Rocky approved. Oh, did she ever.

As Pinskey waited his turn on the tee, Rocky, who did not play golf but was dressed like she did, approached the middle-aged man. He was about to take another practice cut when he looked up and saw her.

He nodded.

“Hi,” Rocky said. She watched as Pinskey did what most people did the first time they saw her. He looked her in the eye — into her sunglasses, actually — then down slightly at her scar, then back up to her eyes.

Rocky interrupted his gaze. “I just took up golf myself, and I saw you practicing, and I was wondering if I could ask you a question.”

He smiled. “Of course.”

“I never seem to hit the ball very far. You look like you hit it a mile.”

“Well, it depends.” He chuckled. His big, fat lying face was ruddy and jowly. “If you don’t get it in the fairway, it doesn’t matter how far you hit it.”

“Ah,” Rocky said.

“But the secret to power is to take it back just a hair more than you think.” He took his stance again. “Now watch.”

Rocky watched.

In slow motion, Pinskey took his driver back, twisting around on his spine’s axis. When he got the club to the apex, he held his position, his upper torso coiled. “See that?” he said. “See how my club is parallel to the ground?”

Rocky nodded.

“Now I just crank it a little more” — he twisted himself a little further — “and then start the downswing with a hip nudge.” Pinskey gave it a full swing, the club whooshing through the air. He turned the other way on the follow-through and held the finish a moment.
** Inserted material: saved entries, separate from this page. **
Definition validate_renewal (self : EmbeddedCa) (current_cert csr : bytes) (now : Z) : result HostId PortError :=
  let? cert := map_err (fun _ => Invalid "malformed current certificate") (x509_from_der current_cert) in
  let? ca := map_err Backend (x509_from_der (ca_cert_der self)) in
  if negb (x509_verify_signature cert (xc_key ca)) then Err (Invalid "current cert was not issued by this CA")
  else if negb (is_valid cert now) then Err (Invalid "current cert is expired or not yet valid")
  else
    let? host_id := host_id_from_cert cert in
    let? req := map_err (fun e => Invalid ("invalid CSR: " +:+ e)) (csr_from_der csr) in
    if negb (bool_decide (sk_data req = sk_data (xc_key cert)))
    then Err (Invalid "CSR key does not match the current identity")
    else Ok host_id.

(** [load_or_generate]: the transaction runs under the advisory lock, so it is atomic;
    [select], [insert] and [commit] are the faults of its statements.  The table holds
    the rows of [ca_identity] in id order. *)
Definition load_or_generate (table : list CaMaterial) (cert_ttl now : Z) (fresh : result string string)
    (select insert commit : Fault) : list CaMaterial * result EmbeddedCa PortError :=
  match snd (run_stmt select (fun t => (t, head t)) table) with
  | Err e => (table, Err e)
  | Ok (Some row) =>
      match from_material (cm_cert_pem row) (cm_key_pem row) cert_ttl with
      | Err e => (table, Err e)
      | Ok ca => (table, snd (run_stmt commit (fun t : list CaMaterial => (t, ca)) table))
      end
  | Ok None =>
      match generate cert_ttl now fresh with
      | Err e => (table, Err e)
      | Ok (ca, material) =>
          match snd (run_stmt insert (fun t => (t ++ [material], tt)) table) with
          | Err e => (table, Err e)   (** the transaction rolls back *)
          | Ok _ => run_stmt commit (fun t => (t ++ [material], ca)) table
          end
      end
  end.

(** The CAs that a history of boots (on any replicas) obtains. *)
Fixpoint boots (table : list CaMaterial) (l : list (Z * Z * result string string * (Fault * Fault * Fault)))
    : list EmbeddedCa :=
  match l with
  | [] => []
  | (ttl, now, fresh, (f1, f2, f3)) :: l' =>
      let '(t, r) := load_or_generate table ttl now fresh f1 f2 f3 in
      match r with Ok ca => ca :: boots t l' | Err _ => boots t l' end
  end.

End Ca.

(** ** A concrete X.509: a certificate is its fields, signed by naming the issuer key *)

Module ToyX509.

#[global] Instance ser_Z : Ser Z.
Proof.
  refine {| ser z := pos_bytes (encode z); deser l := bytes_pos l ≫= decode |}.
  abstract (intros z; cbv beta; rewrite bytes_pos_pos; apply countable.decode_encode).
Defined.
#[global] Instance ser_gn : Ser GeneralName :=
  ser_iso (fun g => match g with GnUri u => inl u | GnDns d => inr (Some d) | GnOther => inr None end)
    (fun s => match s with inl u => GnUri u | inr (Some d) => GnDns d | inr None => GnOther end) ltac:(iso).
#[global] Instance ser_key : Ser SubjectKey :=
  ser_iso (fun k => (sk_data k, sk_ec k)) (fun '(a, b) => mkSubjectKey a b) ltac:(iso).
#[global] Instance ser_cert : Ser X509Cert :=
  ser_iso (fun c => (xc_key c, (xc_sans c, (xc_not_before c, (xc_not_after c, (xc_organization c, xc_signature c))))))
    (fun '(a, (b, (c, (d, (e, f))))) => mkX509 a b c d e f) ltac:(iso).

#[global] Instance x509 : X509 := {|
  x509_from_der b := ok_or (deser b) "der";
  x509_verify_signature c k := bool_decide (xc_signature c = sk_data k);
  csr_from_der b := ok_or (deser b) "csr";
  pem_contents s := Ok (bytes_of s);
  pem_of_der b := String.string_of_list_byte b;
  key_from_pem s := if is_empty s then Err "key" else Ok (mkSubjectKey (bytes_of s) (Some (bytes_of s)));
  issuer_from_pem _ _ := Ok tt;
  x509_sign p k issuer :=
    Ok (ser (mkX509 k (sans_of (cp_sans p)) (cp_not_before p) (cp_not_after p) (cp_organization p) (bytes_of issuer)));
  is_ia5 _ := true
|}.

#[global] Instance x509_laws : X509Laws.
Proof.
  split.
  - intros p k issuer der Hs.
    assert (der = ser (mkX509 k (sans_of (cp_sans p)) (cp_not_before p) (cp_not_after p)
                         (cp_organization p) (bytes_of issuer))) as -> by (cbn [x509_sign x509] in Hs; congruence).
    cbn [x509_from_der x509]. rewrite deser_ser. eexists. split; [done|].
    repeat split. intros pub. cbn [key_from_pem x509 x509_verify_signature].
    destruct (is_empty issuer); [done|]. intros [= <-]. by rewrite bool_decide_eq_true_2.
  - intros der. cbn [pem_contents pem_of_der x509]. f_equal. apply String.list_byte_of_string_of_list_byte.
  - intros c k1 k2 Hd. cbn [x509_verify_signature x509]. by rewrite Hd.
Qed.

End ToyX509.

(** ** Lemmas *)

Section CaLemmas.
Context `{X509Laws} `{UuidLaws} `{Crypto}.

(** What loading checked: the key signs for the published certificate. *)
Lemma from_material_inv cp kp ttl ca :
  from_material cp kp ttl = Ok ca ->
  0 < ttl /\ ca_cert_pem ca = cp /\ ca_key_pem ca = kp /\ ca_cert_ttl ca = ttl /\
  pem_contents cp = Ok (ca_cert_der ca) /\
  exists parsed pub, x509_from_der (ca_cert_der ca) = Ok parsed /\ key_from_pem kp = Ok pub /\
    sk_data pub = sk_data (xc_key parsed).
Proof.
  unfold from_material. destruct (ttl <=? 0) eqn:Et; [done|]. bool_to_prop.
  destruct (key_from_pem kp) as [pub|]; [|done]. simpl.
  destruct (pem_contents cp) as [der|]; [|done]. simpl.
  destruct (x509_from_der der) as [parsed|] eqn:Ep; [|done]. simpl.
  destruct (bool_decide (sk_data pub = _)) eqn:Ed; [|done]. bool_to_prop. simpl.
  destruct (issuer_from_pem cp kp); [|done]. intros [= <-]. simpl. eauto 10.
Qed.

Lemma host_id_from_san c h :
  xc_sans c = sans_of [GnUri (host_san_uri h)] -> host_id_from_cert c = Ok h.
Proof.
  intros Hs. unfold host_id_from_cert. rewrite Hs. cbn [sans_of ok_or find_uri].
  unfold host_san_uri. rewrite (strip_prefix_app "urn:osa:host:"), uuid_parse_to_string. by destruct h.
Qed.

(** An issued certificate, as any holder of the same CA material sees it. *)
Lemma issue_inv cp kp ttl ca ttl' ca' host csr now der :
  from_material cp kp ttl = Ok ca -> from_material cp kp ttl' = Ok ca' ->
  issue ca host csr now = Ok der ->
  exists key c root, csr_from_der csr = Ok key /\ x509_from_der der = Ok c /\ xc_key c = key /\
    x509_from_der (ca_cert_der ca') = Ok root /\ x509_verify_signature c (xc_key root) = true /\
    host_id_from_cert c = Ok host /\ xc_organization c = Some (uuid_simple (host_uuid host)) /\
    xc_not_before c = now - CLOCK_SKEW /\ xc_not_after c = now + ttl.
Proof.
  intros (_ & _ & Hk & Ht & _)%from_material_inv (_ & _ & _ & _ & _ & root & pub & Hr & Hp & Hd)%from_material_inv.
  unfold issue. destruct (csr_from_der csr) as [key|]; [|done]. simpl. rewrite Hk.
  destruct (is_ia5 _); [|done]. simpl.
  destruct (x509_sign _ key kp) as [d|] eqn:Es; [|done]. intros [= <-].
  destruct (sign_parses _ _ _ _ Es) as (c & Hc & Hkc & Hs & Hnb & Hna & Ho & Hv).
  exists key, c, root. simpl in *. rewrite Ht in Hna.
  repeat split; auto.
  - rewrite <- (verify_by_data c pub (xc_key root)) by done. auto.
  - by apply host_id_from_san.
Qed.

Lemma load_or_generate_table table ttl now fresh f1 f2 f3 t r :
  load_or_generate table ttl now fresh f1 f2 f3 = (t, r) ->
  (forall ca, r = Ok ca -> head t = Some (mkMaterial (ca_cert_pem ca) (ca_key_pem ca))) /\
  (forall m, head table = Some m -> t = table).
Proof.
  unfold load_or_generate. destruct f1; simpl; [|by intros [= <- <-]..].
  destruct table as [|m l]; simpl.
  - destruct (generate ttl now fresh) as [[ca mat]|] eqn:Eg; [|by intros [= <- <-]].
    assert (mat = mkMaterial (ca_cert_pem ca) (ca_key_pem ca)) as Hm.
    { unfold generate in Eg. destruct (ttl <=? 0); [done|]. destruct fresh as [kp|]; [|done]. simpl in Eg.
      destruct (key_from_pem kp); [|done]. simpl in Eg. destruct (x509_sign _ _ kp); [|done]. simpl in Eg.
      destruct (from_material _ kp ttl) as [ca'|] eqn:Ef; [|done]. simplify_eq.
      by apply from_material_inv in Ef as (_ & -> & -> & _). }
    destruct f2; simpl; [|by intros [= <- <-]..].
    destruct f3; simpl; intros [= <- <-]; simpl; (split; [|done]); [|done..].
    intros ca' [= <-]. by rewrite Hm.
  - destruct (from_material _ _ ttl) as [ca|] eqn:Ef; [|by intros [= <- <-]].
    apply from_material_inv in Ef as (_ & Hc & Hk & _).
    destruct f3; simpl; intros [= <- <-]; (split; [|done]); [|done..].
    intros ca' [= <-]. rewrite Hc, Hk. by destruct m.
Qed.

(** Whatever was loaded or generated is what its material loads as. *)
Lemma load_or_generate_material table ttl now fresh f1 f2 f3 t ca :
  load_or_generate table ttl now fresh f1 f2 f3 = (t, Ok ca) -> from_material (ca_cert_pem ca) (ca_key_pem ca) ttl = Ok ca.
Proof.
  assert (forall cp kp ca', from_material cp kp ttl = Ok ca' -> from_material (ca_cert_pem ca') (ca_key_pem ca') ttl = Ok ca') as Hfm.
  { intros cp kp ca' Hf. by pose proof (from_material_inv _ _ _ _ Hf) as (_ & -> & -> & _). }
  unfold load_or_generate. destruct f1; simpl; [|done|done]. destruct table as [|m l]; simpl.
  - destruct (generate ttl now fresh) as [[ca' mat]|] eqn:Eg; [|done].
    destruct f2; simpl; [|done|done]. destruct f3; simpl; intros [= _ <-].
    unfold generate in Eg. destruct (ttl <=? 0); [done|]. destruct fresh as [kp|]; [|done]. simpl in Eg.
    destruct (key_from_pem kp); [|done]. simpl in Eg. destruct (x509_sign _ _ kp); [|done]. simpl in Eg.
    destruct (from_material _ kp ttl) as [ca''|] eqn:Ef; [|done]. simplify_eq. by eapply Hfm.
  - destruct (from_material _ _ ttl) as [ca'|] eqn:Ef; [|done]. destruct f3; simpl; intros [= _ <-]. by eapply Hfm.
Qed.

Lemma boots_share table l m ca :
  head table = Some m -> ca ∈ boots table l -> ca_cert_pem ca = cm_cert_pem m /\ ca_key_pem ca = cm_key_pem m.
Proof.
  intros Hm. induction l as [|[[[ttl now] fresh] [[f1 f2] f3]] l IH]; simpl; [by intros ?%not_elem_of_nil|].
  destruct (load_or_generate table ttl now fresh f1 f2 f3) as [t r] eqn:E.
  apply load_or_generate_table in E as [Ha Hb]. specialize (Hb _ Hm) as ->.
  destruct r as [c|]; [|done]. specialize (Ha c eq_refl). rewrite Hm in Ha. simplify_eq.
  rewrite elem_of_cons. intros [->|]; auto.
Qed.

Lemma boots_agree table l c1 c2 :
  c1 ∈ boots table l -> c2 ∈ boots table l -> ca_cert_pem c1 = ca_cert_pem c2 /\ ca_key_pem c1 = ca_key_pem c2.
Proof.
  revert table. induction l as [|[[[ttl now] fresh] [[f1 f2] f3]] l IH]; intros table; simpl.
  { by intros ?%not_elem_of_nil. }
  destruct (load_or_generate table ttl now fresh f1 f2 f3) as [t r] eqn:E.
  apply load_or_generate_table in E as [Ha _]. destruct r as [c|]; [|apply IH].
  specialize (Ha c eq_refl).
  rewrite !elem_of_cons. intros [->|Hin1] [->|Hin2]; auto; [| |by eapply IH].
  - apply (boots_share _ _ _ _ Ha) in Hin2. simpl in Hin2. intuition congruence.
  - apply (boots_share _ _ _ _ Ha) in Hin1. simpl in Hin1. intuition congruence.
Qed.

End CaLemmas.

(** ** Properties *)

(** Issuing and verifying agree: a certificate this CA issues for a host verifies,
    on any replica holding the same CA material, exactly within its validity window, as
    that host with the CSR's EC key; and it carries the host's topic tenant. *)
Theorem issued_cert_verifies `{X509Laws, UuidLaws, Crypto} cp kp ttl ca ttl' replica host csr now der :
  from_material cp kp ttl = Ok ca -> from_material cp kp ttl' = Ok replica ->
  issue ca host csr now = Ok der ->
  exists key, csr_from_der csr = Ok key /\
    (forall t, verify_host_cert replica der t =
       if (now - CLOCK_SKEW <=? t) && (t <=? now + ttl)
       then match sk_ec key with
            | Some point => Ok (mkVerified host point)
            | None => Err (Invalid "host cert public key is not an EC key")
            end
       else Err (Invalid "host cert is expired or not yet valid")) /\
    exists c, x509_from_der der = Ok c /\ xc_organization c = Some (uuid_simple (host_uuid host)).
Proof.
  intros Hc Hr Hi. destruct (issue_inv _ _ _ _ _ _ _ _ _ _ Hc Hr Hi)
    as (key & c & root & Hk & Hd & Hkc & Hroot & Hv & Hh & Ho & Hnb & Hna).
  exists key. split; [done|]. split; [|eauto]. intros t. unfold verify_host_cert. rewrite Hd, Hroot. simpl.
  rewrite Hv. simpl. unfold is_valid. rewrite Hnb, Hna.
  destruct (_ && _); simpl; [|done]. by rewrite Hh, Hkc.
Qed.

Definition demo_ca : EmbeddedCa :=
  let pub := mkSubjectKey (bytes_of "ca-key") (Some (bytes_of "ca-key")) in
  let der := ser (mkX509 pub None (- 300) 315360000 None (bytes_of "ca-key")) in
  mkCa der (String.string_of_list_byte der) "ca-key" 3600.
Definition demo_csr : bytes := ser (mkSubjectKey (bytes_of "host-key") (Some (bytes_of "host-key"))).
Definition demo_cert : bytes :=
  match issue demo_ca demo_host demo_csr 1000 with Ok der => der | Err _ => [] end.

Lemma issued_cert_verifies_witness :
  issue demo_ca demo_host demo_csr 1000 = Ok demo_cert /\
  verify_host_cert demo_ca demo_cert 2000 = Ok (mkVerified demo_host (bytes_of "host-key")).
Proof.
  assert (from_material (ca_cert_pem demo_ca) "ca-key" 3600 = Ok demo_ca) as Hc by (vm_compute; reflexivity).
  assert (issue demo_ca demo_host demo_csr 1000 = Ok demo_cert) as Hi by (vm_compute; reflexivity).
  split; [exact Hi|].
  destruct (issued_cert_verifies _ _ _ _ _ _ _ _ _ _ Hc Hc Hi) as (key & Hk & Hv & _).
  rewrite (Hv 2000). assert (csr_from_der demo_csr = Ok (mkSubjectKey (bytes_of "host-key") (Some (bytes_of "host-key")))) as Hk' by (vm_compute; reflexivity).
  rewrite Hk' in Hk. injection Hk as <-. vm_compute. reflexivity.
Defined.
Then he came back to start position. “That’s all there is to it,” he said. “Or as John Daly puts it, ‘Grip it and rip it.’ Pretty simple game, huh?”

“Oh, I’m sure.”

A voice from the tee box said, “We’re up.”

Mr. Sawyer W. Pinskey, a senior investment management analyst with Merrill Lynch, stuck out his hand. “My name’s Sawyer.”

“Julie,” Rocky said.

“Nice meeting you. Remember, keep it in the short grass.”

Rocky nodded and watched as Pinskey joined his foursome — three other men about the same age, varying in their paunch factor. Pinskey led the belt-overhang competition, yet he moved with a certain confident elasticity.

Which was odd for a man who had supposedly suffered a spinal injury in a car accident in May.

Rocky trained her sunglasses on the tee box and watched the gentlemen take their various cuts. Pinskey was the last to play. He even gave her a wink as he teed the ball up. Then he stood back, surveyed the fairway, took a practice swing, and stepped up to the ball. He waggled the club once, then took it back and came through solid.

The ball took off like a bullet and rose, curved a little to the left, then hit the grass and rolled.

“Good ball,” one of his companions said.

Pinskey, broad smile on his face, turned to Rocky. “And that’s how it’s done,” he said and waved at her.

Rocky waved back.

She waited until the foursome chugged their two golf carts to the first ball, then got back in her own cart. She made a U-turn on the cart path and scooted back toward the clubhouse. She wouldn’t be needing her cart anymore.

Because what Mr. Sawyer W. Pinskey did not know was that she had absolutely no interest in golf. He did not know that she was working for the insurance company. And he especially did not know that in her sunglasses was a nanocam that took digital video, or that his golf acumen was now memorialized and would soon be in the hands of insurance company lawyers.

Rocky Towne allowed herself a fleeting moment of satisfaction. She’d done a really good job this time. Working freelance, it was essential to do good work. You built a rep that way.

She needed a good rep. She needed the income.

And right now she especially needed to get back to the apartment. Back before Boyd got home.

Because he was going to be stinking mad at what she was about to do.

1:32 p.m.

“Come on, honey, what is it?”

“Just don’t talk.” Liz meant it, too. If he said another word, another soft-spoken, understanding word, she’d pick up a rock and throw it at his head.

They were hiking well inside Pack Canyon, his favorite spot, not hers. She walked reluctantly, silently, baking in the afternoon sun. It was a clear Saturday, the winds blowing away the haze that usually blanketed the city.